DATA SUPPLIED section start

(** * Metrics exporter of the AI support agent: instrumentation and cost model

    A shallow embedding of [monitoring/metrics_exporter.py]: the cost model
    [calculate_llm_cost], the three instrumentation decorators
    [track_ticket_processing], [track_llm_call], [track_http_request] and the
    budget refresh [update_cost_budget_tracking], over Python values, Python
    exceptions, IEEE 754 binary64 arithmetic and a metric registry. *)

From Stdlib Require Import ZArith Bool Lia QArith Qcanon.
From Stdlib Require Import SpecFloat.
From stdpp Require Import gmap strings list pretty.

#[local] Set Warnings "-register-all".
#[local] Open Scope Z_scope.

(* ===================================================================== *)
(** ** Binary64 arithmetic (Python's [float]) *)
(* ===================================================================== *)

Module F64.

(** Mantissa width and exponent bound of binary64. *)
Definition prec : Z := 53.
Definition emax : Z := 1024.

Definition add : spec_float -> spec_float -> spec_float := SFadd prec emax.
Definition sub : spec_float -> spec_float -> spec_float := SFsub prec emax.
Definition mul : spec_float -> spec_float -> spec_float := SFmul prec emax.
Definition div : spec_float -> spec_float -> spec_float := SFdiv prec emax.

Definition ltb : spec_float -> spec_float -> bool := SFltb.
Definition leb : spec_float -> spec_float -> bool := SFleb.
Definition eqb : spec_float -> spec_float -> bool := SFeqb.

(** The double nearest to an integer (round to nearest, ties to even);
    an infinity when the integer is out of range. *)
Definition of_Z (z : Z) : spec_float := binary_normalize prec emax z 0 false.

Definition zero : spec_float := S754_zero false.

Definition is_finite (f : spec_float) : bool :=
  match f with
  | S754_zero _ | S754_finite _ _ _ => true
  | S754_infinity _ | S754_nan => false
  end.

(** A decimal literal [n/d] with [d] a power of ten, such as [0.85 = 85/100]:
    the correctly rounded quotient of two exactly representable integers. *)
Definition lit (n d : Z) : spec_float := div (of_Z n) (of_Z d).

(** Neither a NaN nor carrying a minus sign: zero, positive finite, +inf. *)
Definition nonneg (f : spec_float) : bool :=
  match f with
  | S754_zero false | S754_finite false _ _ | S754_infinity false => true
  | _ => false
  end.

(** The sign carried by a float that is not a NaN. *)
Definition has_sign (s : bool) (f : spec_float) : Prop :=
  match f with
  | S754_zero s' | S754_infinity s' | S754_finite s' _ _ => s' = s
  | S754_nan => False
  end.

End F64.

(* ===================================================================== *)
(** ** Python values, numbers and exceptions *)
(* ===================================================================== *)

(** The objects that reach the instrumentation layer: tickets, results and
    usage records are dicts with string keys; requests and responses are
    objects with attributes. *)
Inductive value : Type :=
| VNone
| VBool (b : bool)
| VInt (z : Z)
| VFloat (f : spec_float)
| VStr (s : string)
| VDict (d : gmap string value)
| VObj (cls : string) (attrs : gmap string value).

(** [type(v).__name__] *)
Definition type_name (v : value) : string :=
  match v with
  | VNone => "NoneType"
  | VBool _ => "bool"
  | VInt _ => "int"
  | VFloat _ => "float"
  | VStr _ => "str"
  | VDict _ => "dict"
  | VObj cls _ => cls
  end.

(** A raised object: the name of its class ([type(e).__name__]), its text
    ([str(e)]) and whether the class derives from [Exception] (as opposed to
    deriving from [BaseException] only, like [KeyboardInterrupt], [SystemExit]
    or [asyncio.CancelledError]). *)
Record exn : Type := Exn {
  exn_type : string;
  exn_str : string;
  exn_is_Exception : bool
}.

Definition TypeError (msg : string) : exn := Exn "TypeError" msg true.
Definition AttributeError (msg : string) : exn := Exn "AttributeError" msg true.
Definition ValueError (msg : string) : exn := Exn "ValueError" msg true.
Definition OverflowError (msg : string) : exn := Exn "OverflowError" msg true.

Inductive outcome (A : Type) : Type :=
| Returned (a : A)
| Raised (e : exn).
Arguments Returned {A} a.
Arguments Raised {A} e.

(** Python numbers: [int] (unbounded) and [float] (binary64); [bool] is a
    subclass of [int]. *)
Inductive number : Type :=
| NInt (z : Z)
| NFloat (f : spec_float).

Definition number_of_value (v : value) : option number :=
  match v with
  | VBool b => Some (NInt (if b then 1 else 0))
  | VInt z => Some (NInt z)
  | VFloat f => Some (NFloat f)
  | _ => None
  end.

(** [bool(v)] *)
Definition truthy (v : value) : bool :=
  match v with
  | VNone => false
  | VBool b => b
  | VInt z => negb (z =? 0)
  | VFloat f => match f with S754_zero _ => false | _ => true end
  | VStr s => negb (String.eqb s "")
  | VDict d => negb (bool_decide (d = ∅))
  | VObj _ _ => true
  end.

(** Comparison of an [int] with a [float] is exact in Python: the integer is
    never rounded to a double first. *)
Definition Zcompare_float (z : Z) (f : spec_float) : option comparison :=
  match f with
  | S754_nan => None
  | S754_infinity s => Some (if s then Gt else Lt)
  | S754_zero _ => Some (z ?= 0)
  | S754_finite s m e =>
      let v := if s then Zneg m else Zpos m in
      Some (if 0 <=? e then z ?= v * 2 ^ e else z * 2 ^ (- e) ?= v)
  end.

Definition num_compare (a b : number) : option comparison :=
  match a, b with
  | NInt x, NInt y => Some (x ?= y)
  | NInt x, NFloat g => Zcompare_float x g
  | NFloat f, NInt y => CompOpp <$> Zcompare_float y f
  | NFloat f, NFloat g => SFcompare f g
  end.

(** [a > b] and [a < b] on numbers; every comparison with a NaN is false. *)
Definition num_gtb (a b : number) : bool :=
  match num_compare a b with Some Gt => true | _ => false end.

Definition num_ltb (a b : number) : bool :=
  match num_compare a b with Some Lt => true | _ => false end.

Definition num_leb (a b : number) : bool :=
  match num_compare a b with Some (Lt | Eq) => true | _ => false end.

(** [float(z)] as the interpreter performs it inside mixed arithmetic. *)
Definition int_to_float (z : Z) : outcome spec_float :=
  let f := F64.of_Z z in
  if F64.is_finite f then Returned f
  else Raised (OverflowError "int too large to convert to float").

Definition number_to_float (n : number) : outcome spec_float :=
  match n with
  | NInt z => int_to_float z
  | NFloat f => Returned f
  end.

(** [needle in haystack] on strings. *)
Fixpoint is_substring (needle hay : string) : bool :=
  String.prefix needle hay ||
  match hay with
  | EmptyString => false
  | String _ rest => is_substring needle rest
  end.

(* ===================================================================== *)
(** ** The metric registry *)
(* ===================================================================== *)

Module Registry.

(** The instruments (counters, histograms, gauges) and the registry behind
    them come from the metrics library the module imports; its code is not
    part of the sources. This module models that missing part from sections 3
    and 4.1 of the specification. *)

(** Modelled from the spec: the numeric domain of the registry. Section 3
    makes a counter's emitted value "the sum since process start" and the
    testable properties ask for "the exact sum of increments", so values are
    exact: rationals, extended with the infinities and the not-a-number that
    a [float] amount can carry. *)
Inductive xnum : Type :=
| XFin (q : Qc)
| XInf (neg : bool)
| XNaN.

(** Modelled from the spec: the exact value denoted by a double. *)
Definition exact_float (f : spec_float) : xnum :=
  match f with
  | S754_zero _ => XFin 0
  | S754_infinity s => XInf s
  | S754_nan => XNaN
  | S754_finite s m e =>
      let v := if s then Zneg m else Zpos m in
      XFin (Q2Qc (if 0 <=? e then inject_Z (v * 2 ^ e)
                  else Qmake v (Z.to_pos (2 ^ (- e)))))
  end.

(** Modelled from the spec: the exact value denoted by a number. *)
Definition exact (n : number) : xnum :=
  match n with
  | NInt z => XFin (Q2Qc (inject_Z z))
  | NFloat f => exact_float f
  end.

(** Modelled from the spec: exact addition ("the sum"). *)
Definition xadd (a b : xnum) : xnum :=
  match a, b with
  | XNaN, _ | _, XNaN => XNaN
  | XInf s, XInf t => if Bool.eqb s t then XInf s else XNaN
  | XInf s, XFin _ => XInf s
  | XFin _, XInf t => XInf t
  | XFin p, XFin q => XFin (p + q)
  end.

(** Modelled from the spec: strictly below (what "observed to decrease"
    compares); false as soon as a not-a-number is involved. *)
Definition xltb (a b : xnum) : bool :=
  match a, b with
  | XNaN, _ | _, XNaN => false
  | XInf s, XInf t => s && negb t
  | XInf s, XFin _ => s
  | XFin _, XInf t => negb t
  | XFin p, XFin q => bool_decide (p < q)%Qc
  end.

(** Modelled from the spec: at most; false as soon as a not-a-number is
    involved. *)
Definition xleb (a b : xnum) : bool :=
  match a, b with
  | XNaN, _ | _, XNaN => false
  | XInf s, XInf t => s || negb t
  | XInf s, XFin _ => s
  | XFin _, XInf t => negb t
  | XFin p, XFin q => bool_decide (p <= q)%Qc
  end.

(** A later value [b] that did not fall below an earlier value [a]: it is at
    least [a], or it has become a not-a-number (which then stays). *)
Definition not_below (a b : xnum) : Prop := b = XNaN \/ xleb a b = true.

(** Modelled from the spec: the sum of a list of values. *)
Definition xsum (l : list xnum) : xnum := foldr xadd (XFin 0) l.

(** Modelled from the spec: the kinds of instrument the module declares. *)
Inductive kind : Type := Counter | Histogram | Gauge.

(** Modelled from the spec: a declared instrument (section 3): its kind,
    name, label names and, for a histogram, its bucket boundaries. *)
Record metric : Type := Metric {
  m_kind : kind;
  m_name : string;
  m_labelnames : list string;
  m_buckets : list spec_float
}.

(** Modelled from the spec: a time series, an instrument's name with one
    label-value combination (a tuple of strings). *)
Definition series : Type := string * list string.

(** Modelled from the spec: the registry state (sections 3 and 4.1): per
    series, a counter's value, a histogram's observations in order of
    arrival, a gauge's last-set value. Series are created lazily. *)
Record registry : Type := Reg {
  reg_counters : gmap (string * list string) xnum;
  reg_histograms : gmap (string * list string) (list number);
  reg_gauges : gmap (string * list string) number
}.

(** Modelled from the spec: the registry at process start. *)
Definition empty : registry := Reg ∅ ∅ ∅.

(** Modelled from the spec: the value a snapshot reports for a counter
    series; a series never incremented reads zero. *)
Definition counter_value (r : registry) (k : series) : xnum :=
  default (XFin 0) (reg_counters r !! k).

(** Modelled from the spec: the observations a histogram series received. *)
Definition observations (r : registry) (k : series) : list number :=
  default [] (reg_histograms r !! k).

DATA SUPPLIED section end

> [PROBLEM DETAILS] Everything above from the line with "Record exn : Type" to the line with "Definition ValueError (msg", both included, must be repeated exactly, and nothing outside that range.

> [ANSWER SPACE]
Record exn : Type := Exn {
  exn_type : string;
  exn_str : string;
  exn_is_Exception : bool
}.

Definition TypeError (msg : string) : exn := Exn "TypeError" msg true.
Definition AttributeError (msg : string) : exn := Exn "AttributeError" msg true.
Definition ValueError (msg : string) : exn := Exn "ValueError" msg true.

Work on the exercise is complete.